Nancy is kidnapped by the Da Vincis and gets a message to Johnny claiming that she was made to do "terrible things". But in reality, she is secretly dating Tony Da Vince, who is planning to merge empires. Johnny goes to the flower shop owned by the Da Vinces and kills some of the family. Anticipating the shooting, Tony plans to leave to Mexico on his yacht, but Johnny sneaks on board, holds him at gunpoint, and makes him jump off the boat, causing him to drown.
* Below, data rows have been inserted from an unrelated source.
Definition poolNeed (hs : hostSet) (history : gmap JobUsageKey (list JobPeak)) (p : Pool) (queued : list Job)
  : Requirement * string :=
  let reqs := List.filter Known (requirementFor history p <$> queued) in
  let fitting := List.filter (anyCouldHold hs p) reqs in
  let unfit := foldl (fun u r => if anyCouldHold hs p r then u else if heavier r u then r else u)
                     zero_Requirement reqs in
  let note := if Known unfit
              then "jobs waiting on pool " +:+ p_Name p +:+ " are known to need " +:+ Requirement_String unfit +:+
                   ", and no host that can run the pool has that much to give"
              else "" in
  match fitting with
  | [] => (zero_Requirement, note)
  | _ =>
      let need := foldl (fun n r =>
          {| rq_CPUs := fmax (rq_CPUs n) (rq_CPUs r); rq_MemoryMB := Z.max (rq_MemoryMB n) (rq_MemoryMB r);
             rq_Samples := rq_Samples n + rq_Samples r; rq_OOMKilled := rq_OOMKilled n + rq_OOMKilled r |})
          zero_Requirement fitting in
      if anyCouldHold hs p need then (need, note)
      else (default zero_Requirement (head (SortStableFunc requirement_cmp fitting)), note)
  end.

(** ** Why nothing could be placed *)

(** The arm of [why]'s switch a host falls in. *)
Inductive verdict :=
  | VUnhealthy | VCordoned | VIncompatible | VBackend | VPlatform | VSelector | VProfile | VHeld | VWarming
  | VThrottled | VLowDisk | VTooSmall | VFull
  | VShortMemory (committed : bool) | VShortCPU (committed : bool).

#[global] Instance verdict_eq_dec : EqDecision verdict.
Proof. solve_decision. Defined.

Definition verdictOf (hs : hostSet) (p : Pool) (h : Host) : verdict :=
  if negb (Healthy h (hs_now hs)) then VUnhealthy
  else if h_Cordoned h then VCordoned
  else if h_Incompatible h then VIncompatible
  else if negb (str_in (p_Backend p) (h_Backends h)) then VBackend
  else if negb (HostIsPlatform h p) then VPlatform
  else if negb (HostSelects h p) then VSelector
  else if isSome (ExcludedBySize h p) then VProfile
  else if nonempty (HostAdmissionReason h (hs_now hs)) then VHeld
  else if startingSlowly hs h then VWarming
  else if Throttle_Active (h_Throttle h) && (free_of hs h <=? 0) && (h_ActiveRunners h <? Slots h) then VThrottled
  else if al_DiskKnown (alloc_of hs h) && (al_DiskMB (alloc_of hs h) <? res_DiskMB (MinimumReserve p h)) then VLowDisk
  else if negb (HostFits h p) then VTooSmall
  else if free_of hs h <=? 0 then VFull
  else
    let left := leftFor hs h p in
    let alloc := alloc_of hs h in
    let want := MinimumReserve p h in
    if al_DiskKnown alloc && ((al_DiskMB alloc <=? 0) || (res_DiskMB left <? res_DiskMB want)) then VLowDisk
    else if al_MemoryKnown alloc && (res_MemoryMB left <? res_MemoryMB want) then VShortMemory (ours_of hs h)
    else if al_CPUsKnown alloc && (res_CPUs left + cpuEpsilon <? res_CPUs want)%f64 then VShortCPU (ours_of hs h)
    else VFull.

(** A job finishing would give the host back what it lacks; what it lacks is a slot. *)
Definition waits (v : verdict) : bool :=
  match v with VThrottled | VFull | VShortMemory true | VShortCPU true => true | _ => false end.
Definition outOfSlots (v : verdict) : bool := match v with VThrottled | VFull => true | _ => false end.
Don Da Vince, hearing about Tony's death, sends out a hitman to kill Johnny with Nancy helping him. The hitman drives by and throws a shuriken at Johnny, nearly hitting him, before driving away. Johnny then goes to the flower shop and kills the rest of the family, but the hitman still pursues him, and the hitman is revealed to be captain O'Malley. They engage in a brief kung fu fight, with Johnny eventually killing him. He meets Nancy at his parcel of land in the hills, and kisses her. Nancy then shoots him in the stomach as retribution for killing Tony. As she walks away, she steps on a mine, killing her and leaving Johnny's fate uncertain.

==Cast==
- Fred Williamson as Johnny Barrows
- Roddy McDowall as Tony Da Vince
- Stuart Whitman as Mario Racconi
- Luther Adler as Don Racconi
- Jenny Sherman as Nancy
- Elliott Gould as Professor Theodore Rasputin Waterhouse
- Anthony Caruso as Don Da Vince
- R.G. Armstrong as Richard
- Mike Henry as Carlo Da Vince
- Aaron Banks as Captain O'Malley
- Robert Phillips as Ben
- James Brown as Police Sergeant
- Leon Issac Kennedy (credited as Leon Issac) as Pvt. Pickens

==Production ==
Even though the original soundtrack was composed by Coleridge-Taylor Perkinson and Paul Riser, two songs composed by Gordon Staples from his album Strung Out are heard consistently throughout the film. (Strung Out & Sounds Of The Zodiac)

== Release ==
The film was released on November 27, 1975 in the United States and had made at least $300,000 by December 31, 1975. The theatrical version of the film ran about 85 minutes, and when it was initially released on home video, was bootlegged and released with entire scenes missing. Code Red restored the film to a longer, better quality 95 minute director's cut and released it on DVD in 2010 and on Blu-ray in 2016.

== Reception ==
The January 19, 1976 issue of the Los Angeles Times gave a mixed review, praising Williamson's performance in a weak screenplay.